**WHAT NEEDS TO BE DONE**: From the opening line of the records through the line bearing "Ok (mk_thresholds d k, rem').", set down every line exactly.
** INPUT RECORDS follows **
Definition action_thresholds_from_bytes (bs : bytes) : outcome Error (ActionThresholds * bytes) :=
  let? '(d, rem) := u8_from_bytes bs in
  let? '(k, rem') := u8_from_bytes rem in
  Ok (mk_thresholds d k, rem').

Definition action_thresholds_codec : Codec ActionThresholds :=
  mk_codec action_thresholds_to_bytes action_thresholds_from_bytes.

(** * Accounts *)

Record Account := mk_account {
  account_public_key : bytes;
  account_named_keys : BTreeMap bytes Key;
  account_purse_id : PurseId;
  associated_keys : AssociatedKeys;
  action_thresholds : ActionThresholds;
}.

#[global] Instance account_eq_dec : EqDecision Account.
Proof.
  assert (EqDecision (BTreeMap bytes Key)) by (unfold BTreeMap; apply _).
  assert (EqDecision AssociatedKeys)
    by (unfold AssociatedKeys, BTreeMap, PublicKey, Weight; apply _).
  assert (EqDecision PurseId) by (unfold PurseId; apply _).
  solve_decision.
Defined.

Definition account_create (account_addr : bytes) (named_keys : BTreeMap bytes Key)
    (purse_id : PurseId) : Account :=
  mk_account account_addr named_keys purse_id
    (associated_keys_new account_addr 1) action_thresholds_default.

Definition account_named_keys_append (self : Account) (keys : BTreeMap bytes Key) : Account :=
  mk_account (account_public_key self) (bt_append (account_named_keys self) keys)
    (account_purse_id self) (associated_keys self) (action_thresholds self).

(** Assignment through [named_keys_mut]. *)
Definition with_named_keys (self : Account) (named_keys : BTreeMap bytes Key) : Account :=
  mk_account (account_public_key self) named_keys
    (account_purse_id self) (associated_keys self) (action_thresholds self).

Definition with_associated_keys (self : Account) (keys : AssociatedKeys) : Account :=
  mk_account (account_public_key self) (account_named_keys self)
    (account_purse_id self) keys (action_thresholds self).

Definition with_action_thresholds (self : Account) (t : ActionThresholds) : Account :=
  mk_account (account_public_key self) (account_named_keys self)
    (account_purse_id self) (associated_keys self) t.

Definition purse_id_add_only (self : Account) : PurseId :=
  uref_new (uref_addr (account_purse_id self)) ADD.

Definition add_associated_key (self : Account) (public_key : PublicKey) (weight : Weight)
    : outcome AddKeyFailure Account :=
  let? keys := add_key (associated_keys self) public_key weight in
  Ok (with_associated_keys self keys).

Definition can_remove_key (self : Account) (public_key : PublicKey) : bool :=
  let total_weight_without := total_keys_weight_excluding (associated_keys self) public_key in
  (total_weight_without >=? deployment (action_thresholds self))
  && (total_weight_without >=? key_management (action_thresholds self)).

Definition can_update_key (self : Account) (public_key : PublicKey) (weight : Weight) : bool :=
  let total_weight := total_keys_weight_excluding (associated_keys self) public_key in
  let new_weight := saturating_add 8 total_weight weight in
  (new_weight >=? deployment (action_thresholds self))
  && (new_weight >=? key_management (action_thresholds self)).

Definition remove_associated_key (self : Account) (public_key : PublicKey)
    : outcome RemoveKeyFailure Account :=
  if bt_contains_key public_key (associated_keys self) && negb (can_remove_key self public_key)
  then Err RemoveKey_ThresholdViolation
  else
    let? keys := remove_key (associated_keys self) public_key in
    Ok (with_associated_keys self keys).

Definition update_associated_key (self : Account) (public_key : PublicKey) (weight : Weight)
    : outcome UpdateKeyFailure Account :=
  let violation :=
    match bt_get public_key (associated_keys self) with
    | Some current_weight =>
        (weight <? current_weight) && negb (can_update_key self public_key weight)
    | None => false
    end in
  if violation then Err UpdateKey_ThresholdViolation
  else
    let? keys := update_key (associated_keys self) public_key weight in
    Ok (with_associated_keys self keys).

Definition can_set_threshold (self : Account) (new_threshold : Weight)
    : outcome SetThresholdFailure unit :=
  let total_weight := total_keys_weight (associated_keys self) in
  oguard (new_threshold >? total_weight) InsufficientTotalWeight.

Definition set_action_threshold (self : Account) (action_type : ActionType) (weight : Weight)
    : outcome SetThresholdFailure Account :=
  let? _ := can_set_threshold self weight in
  let? t := set_threshold (action_thresholds self) action_type weight in
  Ok (with_action_thresholds self t).

Definition can_authorize (self : Account) (authorization_keys : list PublicKey) : bool :=
  match authorization_keys with
  | [] => false
  | _ => forallb (fun e => bt_contains_key e (associated_keys self)) authorization_keys
  end.

Definition can_deploy_with (self : Account) (authorization_keys : list PublicKey) : bool :=
  calculate_keys_weight (associated_keys self) authorization_keys
    >=? deployment (action_thresholds self).

Definition can_manage_keys_with (self : Account) (authorization_keys : list PublicKey) : bool :=
  calculate_keys_weight (associated_keys self) authorization_keys
    >=? key_management (action_thresholds self).

Definition named_keys_codec : Codec (BTreeMap bytes Key) := btreemap_codec string_codec key_codec.

Definition account_to_bytes (self : Account) : outcome Error bytes :=
  let action_thresholds_size := 2 * (WEIGHT_SERIALIZED_LENGTH + U8_SERIALIZED_LENGTH) in
  let associated_keys_size :=
    zlen (associated_keys self) * (PUBLIC_KEY_SERIALIZED_LENGTH + WEIGHT_SERIALIZED_LENGTH)
    + U32_SERIALIZED_LENGTH in
  let named_keys_size :=
    KEY_UREF_SERIALIZED_LENGTH * zlen (account_named_keys self) + U32_SERIALIZED_LENGTH in
  let purse_id_size := KEY_UREF_SERIALIZED_LENGTH in
  let serialized_account_size :=
    PUBLIC_KEY_SERIALIZED_LENGTH + named_keys_size + purse_id_size + associated_keys_size
    + action_thresholds_size in
  if serialized_account_size >=? u32_max then Err OutOfMemoryError
  else
    let? b1 := u8_array_to_bytes (account_public_key self) in
    let? b2 := to_bytes named_keys_codec (account_named_keys self) in
    let? b3 := uref_to_bytes (account_purse_id self) in
    let? b4 := associated_keys_to_bytes (associated_keys self) in
    let? b5 := action_thresholds_to_bytes (action_thresholds self) in
    Ok (b1 ++ b2 ++ b3 ++ b4 ++ b5).

Definition account_from_bytes (bs : bytes) : outcome Error (Account * bytes) :=
  let? '(public_key, rem) := u8_array_from_bytes 32 bs in
  let? '(named_keys, rem) := from_bytes named_keys_codec rem in
  let? '(purse_id, rem) := uref_from_bytes rem in
  let? '(keys, rem) := associated_keys_from_bytes rem in
  let? '(thresholds, rem) := action_thresholds_from_bytes rem in
  Ok (mk_account public_key named_keys purse_id keys thresholds, rem).

Definition account_codec : Codec Account := mk_codec account_to_bytes account_from_bytes.

Arguments total_keys_weight : simpl never.
Arguments total_keys_weight_excluding : simpl never.

(** * Sums of weights *)

Fixpoint sum_weights (m : list (PublicKey * Weight)) : Z :=
  match m with
  | [] => 0
  | (_, w) :: m' => w + sum_weights m'
  end.

Definition weights_valid (m : list (PublicKey * Weight)) : Prop :=
  Forall (fun kv => is_unsigned 8 kv.2) m.

Lemma fold_saturating ws acc :
  0 <= acc <= 255 -> Forall (is_unsigned 8) ws ->
  fold_left (fun acc w => saturating_add 8 acc w) ws acc
    = Z.min (acc + fold_right Z.add 0 ws) 255.
Proof.
  intros Ha H. revert acc Ha. induction H as [|w ws Hw Hws IH]; intros acc Ha; cbn [fold_left fold_right].
  - lia.
  - unfold is_unsigned in Hw.
    assert (0 <= fold_right Z.add 0 ws).
    { clear -Hws. induction Hws as [|w ws Hw _ IH]; cbn; unfold is_unsigned in *; lia. }
    rewrite IH; unfold saturating_add; lia.
Qed.

Lemma sum_weights_values m : sum_weights m = fold_right Z.add 0 (map snd m).
Proof. induction m as [|[k w] m IH]; cbn; congruence. Qed.

Lemma sum_weights_nonneg m : weights_valid m -> 0 <= sum_weights m.
Proof. induction 1 as [|[k w] m Hw _ IH]; cbn; unfold is_unsigned in *; cbn in *; lia. Qed.

(** Looking up entries that are in the map returns their weights. *)
Lemma omap_get_entries (m l : AssociatedKeys) :
  bt_wf m -> (forall e, In e l -> In e m) -> omap (fun k => bt_get k m) (map fst l) = map snd l.
Proof.
  intros Hwf. induction l as [|[k w] l IH]; intros Hin; cbn; [done|].
  rewrite (bt_in_get k w) by (done || (apply Hin; by left)).
  f_equal. apply IH. intros e He. apply Hin. by right.
Qed.

Lemma weight_of_entries (m l : AssociatedKeys) :
  bt_wf m -> weights_valid m -> (forall e, In e l -> In e m) ->
  calculate_any_keys_weight m (map fst l) = Z.min (sum_weights l) 255.
Proof.
  intros Hwf Hv Hin. unfold calculate_any_keys_weight.
  rewrite omap_get_entries by done. rewrite fold_saturating; [|lia|].
  - by rewrite <- sum_weights_values.
  - apply List.Forall_map, List.Forall_forall. intros e He.
    unfold weights_valid in Hv. rewrite List.Forall_forall in Hv. apply Hv. auto.
Qed.

Lemma total_keys_weight_sum (m : AssociatedKeys) :
  bt_wf m -> weights_valid m -> total_keys_weight m = Z.min (sum_weights m) 255.
Proof. intros. by apply weight_of_entries. Qed.
(* ===== verification/TrieSpec.v ===== *)
(** Well-formed tries, the finite map a root denotes, and the correctness of
    [read] and [write] (in [TrieStore]) against that map. *)

From S2P Require Import Prelude BTreeMap Bytesrepr Trie TrieStore.

(** * Lemmas on paths *)

Lemma byte_index_inj a b : byte_index a = byte_index b -> a = b.
Proof.
  unfold byte_index. intros E. apply byte_to_Z_inj.
  pose proof (byte_to_Z_range a). pose proof (byte_to_Z_range b). lia.
Qed.

Lemma byte_index_lt b : (byte_index b < RADIX)%nat.
Proof. unfold byte_index, RADIX. pose proof (byte_to_Z_range b). lia. Qed.

Lemma index_or_panic_app {E A} (l1 l2 : list A) a :
  index_or_panic (E := E) (l1 ++ a :: l2) (length l1) = Ok a.
Proof. unfold index_or_panic. by rewrite list_lookup_middle. Qed.

Lemma slice_app {E A} (l1 l2 l3 : list A) n :
  n = (length l1 + length l2)%nat ->
  slice (E := E) (l1 ++ l2 ++ l3) (length l1) n = Ok l2.
Proof.
  intros ->. unfold slice. rewrite !length_app.
  rewrite (proj2 (Nat.leb_le _ _)), (proj2 (Nat.leb_le _ _)) by lia. cbn.
  rewrite drop_app_length. f_equal.
  replace (length l1 + length l2 - length l1)%nat with (length l2) by lia. apply take_app_length.
Qed.

(** [&path[n..]] of a list that is cut to its end. *)
Lemma slice_tail {E A} (l1 l2 : list A) :
  slice (E := E) (l1 ++ l2) (length l1) (length (l1 ++ l2)) = Ok l2.
Proof.
  rewrite <- (app_nil_r l2) at 1. apply slice_app. by rewrite length_app.
Qed.

Section common_prefix.
Context {A : Type} `{EqDecision A}.
Implicit Types l r p : list A.

Lemma common_prefix_app p l r : common_prefix (p ++ l) (p ++ r) = p ++ common_prefix l r.
Proof. induction p as [|a p IH]; cbn; [done|]. rewrite decide_True by done. by rewrite IH. Qed.

Lemma common_prefix_l p l : common_prefix (p ++ l) p = p.
Proof. rewrite <- (app_nil_r p) at 2. rewrite common_prefix_app. destruct l; cbn; apply app_nil_r. Qed.

(** Two lists agree up to their common prefix and differ after it, unless one
    of them ends there. *)
Lemma common_prefix_split l r :
  exists l' r', l = common_prefix l r ++ l' /\ r = common_prefix l r ++ r'
    /\ (l' = [] \/ r' = [] \/ exists a b l2 r2, l' = a :: l2 /\ r' = b :: r2 /\ a <> b).
Proof.
  revert r. induction l as [|a l IH]; intros [|b r]; cbn.
  - exists [], []. eauto.
  - exists [], (b :: r). eauto.
  - exists (a :: l), []. eauto.
  - destruct (decide (a = b)) as [->|Hne].
    + destruct (IH r) as (l' & r' & E1 & E2 & D). exists l', r'. cbn.
      rewrite <- E1, <- E2. eauto.
    + exists (a :: l), (b :: r). split; [done|]. split; [done|]. right. right. eauto 8.
Qed.
End common_prefix.
(* ===== verification/TrieWrite.v ===== *)
(** The correctness of [write]: what a scan returns, what rehashing a path
    builds, and the map denoted by the new root. *)

From S2P Require Import Prelude BTreeMap Bytesrepr Trie TrieStore TrieSpec.

Section write.
Context {T H TE : Type} `{TransactionLaws T H TE} {hasher : Hasher} {hl : HasherLaws}.
Context {K V : Type} `{EqDecision K, EqDecision V} (ck : Codec K) (cv : Codec V) (handle : H).
Context (vk : K -> Prop) (vv : V -> Prop).
Context {lk : CodecLaws ck vk} {lv : CodecLaws cv vv} {tk : TrieKey ck vk}.
Implicit Types (t : T) (p q : bytes) (k : K) (v : V) (tr c tip : Trie K V) (ps : Parents K V).

#[local] Abbreviation at_hash := (at_hash ck cv handle).
#[local] Abbreviation trie_wf := (trie_wf ck cv handle vk vv).
#[local] Abbreviation leaf_in := (leaf_in ck cv handle).
#[local] Abbreviation slots_wf := (slots_wf ck cv handle vk vv).
#[local] Abbreviation node_safe := (node_safe ck vk).
#[local] Abbreviation extension_safe := (extension_safe ck vk).
#[local] Abbreviation key_under := (key_under ck vk).

(** ** Paths from the root *)

Definition is_node tr : Prop := match tr with Node _ => True | _ => False end.

Definition head_elem ps tip : Trie K V := match ps with [] => tip | x :: _ => x.2 end.

(** A parent at path [p], whatever the slot it was left through holds. *)
Definition parent_ok t p (x : byte * Trie K V) : Prop :=
  match x.2 with
  | Leaf _ _ => False
  | Node pb => block_valid pb /\ node_safe p /\ slots_wf t p pb (fun b => b <> x.1)
  | Extension affix (NodePointer h) =>
      affix <> [] /\ is_bytes BLAKE2B_DIGEST_LENGTH h /\ zlen affix < 2 ^ 31
      /\ extension_safe p affix
  | Extension _ (LeafPointer _) => False
  end.

Fixpoint parents_ok t p ps tip : Prop :=
  match ps with
  | [] => True
  | x :: ps' =>
      parent_ok t p x
      /\ match x.2 with Extension _ _ => is_node (head_elem ps' tip) | _ => True end
      /\ parents_ok t (p ++ get_parents_path [x]) ps' tip
  end.

(** The leaves that hang off the path. *)
Definition sibling t ps k v : Prop :=
  exists i pb b ptr c, In (i, Node pb) ps /\ b <> i /\ slot pb b ptr
    /\ at_hash t (pointer_hash ptr) c /\ leaf_in t c k v.

(** The last parent, when it is a node, holds a pointer to the tip. *)
Definition last_link t ps tip : Prop :=
  forall ps' i pb, ps = ps' ++ [(i, Node pb)] ->
    exists ptr, slot pb i ptr /\ at_hash t (pointer_hash ptr) tip /\ pointer_matches ptr tip.

(** Why a scan stops. *)
Definition tip_stops (bs q : bytes) tip : Prop :=
  match tip with
  | Leaf _ _ => True
  | Node pb => exists b x, bs = q ++ b :: x /\ pb !! byte_index b = Some None
  | Extension affix _ =>
      exists sub x, bs = q ++ sub ++ x /\ length sub = length affix /\ sub <> affix
  end.

Record scan_ok t p tr k bs tip ps : Prop := {
  scan_parents_ok : parents_ok t p ps tip;
  scan_tip_wf : trie_wf t (p ++ get_parents_path ps) tip;
  scan_key : key_under (p ++ get_parents_path ps) k bs;
  scan_stops : tip_stops bs (p ++ get_parents_path ps) tip;
  scan_link : last_link t ps tip;
  scan_head : head_elem ps tip = tr;
  scan_map : forall k' v', leaf_in t tr k' v' <-> leaf_in t tip k' v' \/ sibling t ps k' v';
}.

Lemma get_parents_path_cons (x : byte * Trie K V) ps :
  get_parents_path (x :: ps) = get_parents_path [x] ++ get_parents_path ps.
Proof. apply (get_parents_path_app [x] ps). Qed.

Lemma parents_ok_app t p ps qs tip :
  parents_ok t p (ps ++ qs) tip <->
  parents_ok t p ps (head_elem qs tip) /\ parents_ok t (p ++ get_parents_path ps) qs tip.
Proof.
  revert p. induction ps as [|x ps IH]; intros p; cbn [app parents_ok].
  - cbn. rewrite app_nil_r. tauto.
  - rewrite IH. rewrite (get_parents_path_cons x ps), app_assoc.
    assert (head_elem (ps ++ qs) tip = head_elem ps (head_elem qs tip)) as -> by (by destruct ps).
    tauto.
Qed.

Lemma parents_ok_tip t p ps tip tip' :
  (is_node tip -> is_node tip') -> parents_ok t p ps tip -> parents_ok t p ps tip'.
Proof.
  intros Hn. revert p. induction ps as [|x ps IH]; intros p; cbn [parents_ok]; [done|].
  intros (? & Hx & ?). split; [done|]. split; [|auto].
  destruct x.2; [done..|]. by destruct ps; [apply Hn|].
Qed.

Lemma sibling_nil t k v : ~ sibling t [] k v.
Proof. by intros (? & ? & ? & ? & ? & [] & _). Qed.

Lemma sibling_app t ps qs k v :
  sibling t (ps ++ qs) k v <-> sibling t ps k v \/ sibling t qs k v.
Proof.
  unfold sibling. split.
  - intros (i & pb & b & ptr & c & Hin & ? & ? & ? & ?).
    apply in_app_or in Hin as [?|?]; [left|right]; eauto 10.
  - intros [(i & pb & b & ptr & c & Hin & ? & ? & ? & ?)|(i & pb & b & ptr & c & Hin & ? & ? & ? & ?)];
      exists i, pb, b, ptr, c; split; auto using in_or_app.
Qed.

Lemma sibling_extension t i affix ptr k v : ~ sibling t [(i, Extension affix ptr)] k v.
Proof. by intros (? & ? & ? & ? & ? & [|[]] & _). Qed.

Lemma sibling_node t i pb k v :
  sibling t [(i, Node pb)] k v <->
  exists b ptr c, b <> i /\ slot pb b ptr /\ at_hash t (pointer_hash ptr) c /\ leaf_in t c k v.
Proof.
  split.
  - intros (i' & pb' & b & ptr & c & [E|[]] & ? & ? & ? & ?). injection E as <- <-. eauto 10.
  - intros (b & ptr & c & ? & ? & ? & ?). exists i, pb, b, ptr, c. split; [by left|]. done.
Qed.

(** The map of a node, split at one slot. *)
Lemma leaf_in_split t pb i ptr c k v :
  slot pb i ptr -> at_hash t (pointer_hash ptr) c ->
  leaf_in t (Node pb) k v <-> leaf_in t c k v \/ sibling t [(i, Node pb)] k v.
Proof.
  intros Hs Hat. rewrite sibling_node. split.
  - inversion 1 as [|? b ptr' c' ? ? Hs' Hat' Hl|]; subst.
    destruct (decide (b = i)) as [->|Hne]; [|right; eauto 10]. left.
    unfold slot in *. rewrite Hs in Hs'. injection Hs' as <-.
    by rewrite (at_hash_fun _ _ _ _ _ _ _ Hat Hat').
  - intros [Hl|(b & ptr' & c' & ? & ? & ? & ?)]; by eapply in_node.
Qed.

Lemma leaf_in_extension t affix ptr c k v :
  at_hash t (pointer_hash ptr) c -> leaf_in t (Extension affix ptr) k v <-> leaf_in t c k v.
Proof.
  intros Hat. split; [|by eapply in_extension].
  inversion 1 as [| |? ? c' ? ? Hat' Hl]; subst. by rewrite (at_hash_fun _ _ _ _ _ _ _ Hat Hat').
Qed.

(** ** Scanning *)

Lemma scan_ok_stop t p tr k bs :
  trie_wf t p tr -> key_under p k bs -> tip_stops bs p tr -> scan_ok t p tr k bs tr [].
Proof.
  intros. split; cbn; rewrite ?app_nil_r; try done.
  - by intros [|? ?] ? ?.
  - intros. pose proof (sibling_nil t k' v'). tauto.
Qed.

Lemma last_link_cons t x ps tip :
  (match x.2 with
   | Node pb => exists ptr, slot pb x.1 ptr /\ at_hash t (pointer_hash ptr) (head_elem ps tip)
       /\ pointer_matches ptr (head_elem ps tip)
   | _ => True
   end) ->
  last_link t ps tip -> last_link t (x :: ps) tip.
Proof.
  intros Hx Hl [|y ps'] i pb E; cbn in E.
  - injection E as -> ->. exact Hx.
  - injection E as _ ->. by eapply Hl.
Qed.

Lemma scan_ok_node t p pb b ptr c k bs tip ps :
  trie_wf t p (Node pb) -> slot pb b ptr -> at_hash t (pointer_hash ptr) c ->
  pointer_matches ptr c -> scan_ok t (p ++ [b]) c k bs tip ps ->
  scan_ok t p (Node pb) k bs tip ((b, Node pb) :: ps).
Proof.
  intros Hwf Hs Hat Hm [Hp Ht Hk Hst Hl Hh Hmap].
  assert (p ++ get_parents_path ((b, Node pb) :: ps) = (p ++ [b]) ++ get_parents_path ps) as Ep
    by (cbn; by rewrite <- app_assoc).
  split; rewrite ?Ep; try done.
  - cbn. split; [|done]. apply trie_wf_node in Hwf as (? & ? & Hw); [|done..].
    split; [done|]. split; [done|]. intros b' ptr' _. by apply Hw.
  - apply last_link_cons; [|done]. cbn. rewrite Hh. eauto.
  - intros k' v'. rewrite (leaf_in_split t pb b ptr c k' v' Hs Hat), Hmap.
    change ((b, Node pb) :: ps) with ([(b, Node pb)] ++ ps). rewrite sibling_app. tauto.
Qed.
** End of INPUT RECORDS **
**ANSWER FOR THE TASK**:
Definition action_thresholds_from_bytes (bs : bytes) : outcome Error (ActionThresholds * bytes) :=
  let? '(d, rem) := u8_from_bytes bs in
  let? '(k, rem') := u8_from_bytes rem in
  Ok (mk_thresholds d k, rem').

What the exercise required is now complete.